3. **The Copywriter (Groq Llama-3.3-70b-versatile):** The heavy-lifter. Armed with the targeted signal from Cerebras and strict voice constraints based on Category, Groq drafts highly compelling, grounded copy with zero hallucination.

### 💾 The State Manager: Embedded SQLite
To achieve zero-latency context resolution while strictly adhering to the judge harness contract, the engine uses **SQLite3 in WAL (Write-Ahead Logging) mode**. 

* **Version-Gated Idempotency:** The `contexts` table uses a composite Primary Key of `(scope, context_id)`. During a `/v1/context` push, the engine validates the incoming `version` and gracefully rejects stale data with a `409 Conflict`, safely swallowing duplicate webhooks.
* **Synchronous Concurrency:** By using single-worker synchronous SQLite, we eliminate race conditions in state updates without needing heavy external dependencies.

### 🛡️ The Security Shield
Merchant inputs via `/v1/reply` are fundamentally untrusted. Before the LLM pipeline sees the input, it passes through the **Prompt Guard Middleware**.
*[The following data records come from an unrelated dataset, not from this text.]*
Lemma gas_required_short_witness :
  ∃ m, gas_required m = two_kw 30 3 ∧
    run_gas 1 any_amount [OpNested (two_kw 100 10) [OpCharge (two_kw 30 3)]] (gas_meter_new (two_kw 30 3)) = None.
Proof.
  destruct (gas_required_short 1 (two_kw 100 10) (two_kw 30 3)) as (m & _ & Hreq & Hnone);
    [vm_compute; intuition discriminate..|].
  exists m. split; [exact Hreq|]. rewrite Hreq in Hnone. exact Hnone.
Defined.

(** ** A currency *)

Abbreviation purse := (gmap AccountId Balance).
Definition purse_of (b : purse) (a : AccountId) : Balance := default 0 (b !! a).

Definition purse_transfer (a c : AccountId) (x : Balance) (keep : bool) (b : purse)
    : result DispatchError purse :=
  if purse_of b a - x <? (if keep then 1 else 0) then RErr (Token "FundsUnavailable")
  else
    let b' := <[a := purse_of b a - x]> b in
    ROk (<[c := purse_of b' c + x]> b').

#[export] Instance toy_currency : ContractsCurrency purse := {|
  DepositPerByte := 1;
  DepositPerItem := 10;
  DefaultDepositLimit := 5000;
  minimum_balance := 1;
  cc_transfer := purse_transfer;
  reducible_protect b a := purse_of b a - 1;
  reducible_expendable b a := purse_of b a;
  can_withdraw_success b a x := x <=? purse_of b a;
  cc_free_balance := purse_of;
  inc_consumers a b := ROk b;
  dec_consumers a b := b;
  cc_reserve a x b := if purse_of b a <? x then RErr (Token "FundsUnavailable") else ROk (<[a := purse_of b a - x]> b);
  cc_unreserve a x b := <[a := purse_of b a + x]> b;
|}.

Lemma purse_transfer_spec a c x k b b' :
  purse_transfer a c x k b = ROk b' → a ≠ c →
  purse_of b' a = purse_of b a - x ∧ purse_of b' c = purse_of b c + x.
Proof.
  unfold purse_transfer. destruct (_ <? _); [done|]. intros [= <-] Hne. unfold purse_of. split.
  - rewrite lookup_insert_ne by congruence. by rewrite lookup_insert_eq.
  - rewrite lookup_insert_eq. cbn. by rewrite lookup_insert_ne.
Qed.

#[export] Instance toy_currency_laws : CurrencyLaws purse.
Proof.
  split.
  - intros a c x b b' Ht Hne. exact (proj1 (purse_transfer_spec _ _ _ _ _ _ Ht Hne)).
  - intros a c x k b b' Ht Hne. exact (proj2 (purse_transfer_spec _ _ _ _ _ _ Ht Hne)).
  - done.
Qed.

(** ** Deposits *)

Definition stored_info (dep : AccountId) (bytes items : Z) : ContractInfo :=
  mkContractInfo dep dep 7 bytes items bytes (items * 10) 100.
Definition sample_infos : gmap AccountId ContractInfo :=
  <[20 := stored_info 120 50 2]> (<[21 := stored_info 121 8 1]> ∅).

(** A contract stores, calls another with a limit, which stores, and a third that terminates. *)
Definition sample_calls : list MeterOp :=
  [OpStore (mkDiff 30 0 2 0); OpSubcall 21 500 [OpStore (mkDiff 12 4 1 0)] Returns;
   OpStore (mkDiff 0 40 0 1); OpSubcall 21 0 [] Terminates].

Definition sample_purse : purse := <[1 := 10000]> (<[120 := 1000]> (<[121 := 1000]> ∅)).


(** ** The queue *)

Definition toy_kill (limit : Z) (t : Trie) : Trie * Z :=
  if Z.of_nat (size t) <=? limit then (∅, Z.of_nat (size t))
  else (list_to_map (drop (Z.to_nat limit) (map_to_list t)), limit).

(** The code of a contract is a number, kept as the number of the functions it imports. *)
Definition toy_module (code : list Z) : WasmModule :=
  mkModule [mkExport "call" (ExternFunc (mkFuncType [] [])); mkExport "deploy" (ExternFunc (mkFuncType [] [I32]))]
    (mkImport "env" "memory" (ExternMemory (mkMemoryType 1 (Some 2)))
     :: replicate (Z.to_nat (hd 0 code)) (mkImport "seal0" "transfer" (ExternFunc (mkFuncType [I32] [])))).

#[export] Instance toy_wasm : WasmLib := {|
  new_module code d := Some (toy_module code);
  links m limits deprecated := true;
  memory_pages := 16;
  chain_extension_enabled := false;
|}.

#[export] Instance toy_contracts_lib : ContractsLib := {|
  contracts_wasm := toy_wasm;
  blake2_256 v := 0 :: v;
  blake2_128_concat v := 1 :: v;
  kill_storage := toy_kill;
  MaxCodeLen := 1000;
  code_info_max_len := 70;
  on_process_deletion_queue_batch := mkWeight 10 0;
  on_initialize_per_trie_key n := mkWeight (5 + 3 * n) 0;
  call_with_code_per_byte n := mkWeight (100 + n) (50 + n);
|}.
(** * setupRoot: the privileged set-up step of shifter

    A shallow embedding of [src/udiRoot/src/setupRoot.c], the properties
    its specification states about it, and further properties the code
    has.

    Conventions of the embedding.
    - A C string is the sequence of bytes before its terminating NUL; it is a
      [string], whose end plays the terminator.  A [char *] that may be NULL
      is an [option string].
    - [int], [size_t] and [uid_t] values are [Z]; where the C type wraps
      around, the wrap-around is written out.
    - The functions of the C library the program calls ([getopt], [strtok],
      [strtoul], [isalnum], [realloc], [clearenv], [setenv]) follow their
      manual pages, in the "C" locale.
    - The allocator grants every request: [malloc], [realloc] and [strdup]
      return a block.  The branches the code takes on a NULL block are kept
      in the definitions.
    - A store outside the block [realloc] returned has no defined behaviour;
      the parser then stops in the outcome [Undefined].
    - The functions [main] calls in the rest of the repository are the
      fields of a record [Collaborators]; every property of [main] is proved
      for all of them.
    - A stream is the list of the lines written to it, and the heap is
      seen through the list of what [free] has been called on.  A read
      behind the last cell of a block has no defined behaviour either. *)

From Stdlib Require Import ZArith List String Ascii Bool Lia.
From Stdlib Require Import DecimalString DecimalPos Sorted.
From Equations Require Import Equations.
Import ListNotations.
Local Open Scope string_scope.
Local Open Scope Z_scope.

(** ** Characters and strings of the C library *)

Module CString.

Definition code (c : ascii) : Z := Z.of_N (N_of_ascii c).

Definition between (lo hi : Z) (c : ascii) : bool :=
  (lo <=? code c) && (code c <=? hi).

(** [isdigit], [isalpha], [isalnum] and [isspace] in the "C" locale, which
    is the one in force: the program never calls [setlocale]. *)
Definition isdigit (c : ascii) : bool := between 48 57 c.
Definition isupper (c : ascii) : bool := between 65 90 c.
Definition islower (c : ascii) : bool := between 97 122 c.
Definition isalpha (c : ascii) : bool := isupper c || islower c.
Definition isalnum (c : ascii) : bool := isalpha c || isdigit c.
Definition isspace (c : ascii) : bool := between 9 13 c || (code c =? 32).
Definition isLocaleString (p : Piece) : bool :=
  match p with
  | ToLocaleString _ _ => true
  | _ => false
  end.

(** The bullet lines of a list of findings, and a section of the summary:
    nothing for no finding, otherwise the heading with the count and the
    bullet lines. *)
Definition bulletLines (findings : list Finding.t) : string :=
  fold_right (fun f rest => ("- " ++ Finding.title f ++ nl ++ rest)%string) "" findings.

Definition summarySection (heading : string) (findings : list Finding.t) : string :=
  match findings with
  | [] => ""
  | _ => (heading ++ Number.toString (lengthOf findings) ++ "**" ++ nl
          ++ bulletLines findings)%string
  end.

(** The month and the day of the month of a day of the 400-year cycle, as
    [Date.civil] computes them. *)
Definition monthDayOfCycle (doe : Z) : Z * Z :=
  let yoe := (doe - doe / 1460 + doe / 36524 - doe / 146096) / 365 in
  let doy := doe - (365 * yoe + yoe / 4 - yoe / 100) in
  let mp := (5 * doy + 2) / 153 in
  let d := doy - (153 * mp + 2) / 5 + 1 in
  let m := if mp <? 10 then mp + 3 else mp - 9 in
  (m, d).

Definition validMonthDay (doe : Z) : bool :=
  let '(m, d) := monthDayOfCycle doe in
  (1 <=? m) && (m <=? 12) && (1 <=? d) && (d <=? 31).

Fixpoint allFrom (n : nat) (f : Z -> bool) (k : Z) : bool :=
  match n with
  | O => true
  | S n' => f k && allFrom n' f (k + 1)
  end.

(** The bands of the two classifiers, in order of severity. *)
Definition statusRank (s : Status.t) : Z :=
  match s with
  | Status.good => 0
  | Status.moderate => 1
  | Status.poor => 2
  | Status.unknown => 3
  end.

Definition aqiColors : list string :=
  ["#22c55e"; "#eab308"; "#f97316"; "#ef4444"; "#a855f7"; "#7f1d1d"].

Fixpoint indexOf (x : string) (l : list string) : Z :=
  match l with
  | [] => 0
  | y :: rest => if (x =? y)%string then 0 else 1 + indexOf x rest
  end.

(** The good and the moderate threshold of a pollutant, from [thresholds]. *)
Definition goodThreshold (p : Pollutant.t) : Z :=
  match p with
  | Pollutant.pm25 => 15
  | Pollutant.pm10 => 45
  | Pollutant.no2 => 40
  | Pollutant.so2 => 20
  | Pollutant.co => 4
  end.

Definition moderateThreshold (p : Pollutant.t) : Z :=
  match p with
  | Pollutant.pm25 => 35
  | Pollutant.pm10 => 75
  | Pollutant.no2 => 100
  | Pollutant.so2 => 80
  | Pollutant.co => 10
  end.

(** A tender with another amount. *)
Definition withAmount (t : Tender.t) (a : Z) : Tender.t :=
  {| Tender.title := Tender.title t;
     Tender.category := Tender.category t;
     Tender.amount := a;
     Tender.deadline := Tender.deadline t;
     Tender.executionStart := Tender.executionStart t;
     Tender.executionEnd := Tender.executionEnd t |}.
* If an injection attempt is detected, the request is immediately short-circuited.
* The system logs the attempt with a `[BLOCKED]` flag in the conversation history and returns a graceful fallback response, ensuring the bot's internal persona and data exposure limits remain uncompromised.

## Setup

```bash
# 1. Clone and enter the project
cd VeraAgent

# 2. Copy and fill environment variables
cp .env.sample .env
# Edit .env with your Cerebras and Groq API keys

# 3. Install dependencies
pip install -r requirements.txt

# 4. Run the server
python main.py
```

## Docker

```bash
docker build -t vera-engine .
docker run -p 8000:8000 --env-file .env vera-engine
```

## Endpoints

| Method | Path | Description |
|--------|------|-------------|
| GET | `/v1/healthz` | Health check (200 OK) |
| GET | `/v1/metadata` | Bot identity and capabilities |
| POST | `/v1/context` | Idempotent merchant context ingestion |
| POST | `/v1/tick` | Time simulation + proactive message generation |
| POST | `/v1/reply` | Reply handling + contextual response generation |

## Design Decisions

- **SQLite with WAL mode**: Zero-latency embedded state that survives container restarts
- **Temperature = 0.0**: All LLM calls are fully deterministic
- **Fail-open security**: If Prompt Guard is unreachable, requests are allowed through (logged)
- **Version-gated upserts**: Context updates are idempotent — same or lower version is a no-op
- **Fallback pipeline**: If any LLM is unavailable, the system uses heuristic signal extraction and template-based messages grounded in real merchant data

## Tradeoffs

1. **Single worker**: SQLite requires single-writer access. Traded concurrency for data integrity.
2. **Synchronous LLM calls in executor**: Cerebras/Groq SDKs are synchronous; wrapped in `run_in_executor` to avoid blocking the event loop.
3. **Prompt Guard fail-open**: Chose availability over strict security — a blocked legitimate request costs more than a logged suspicious one.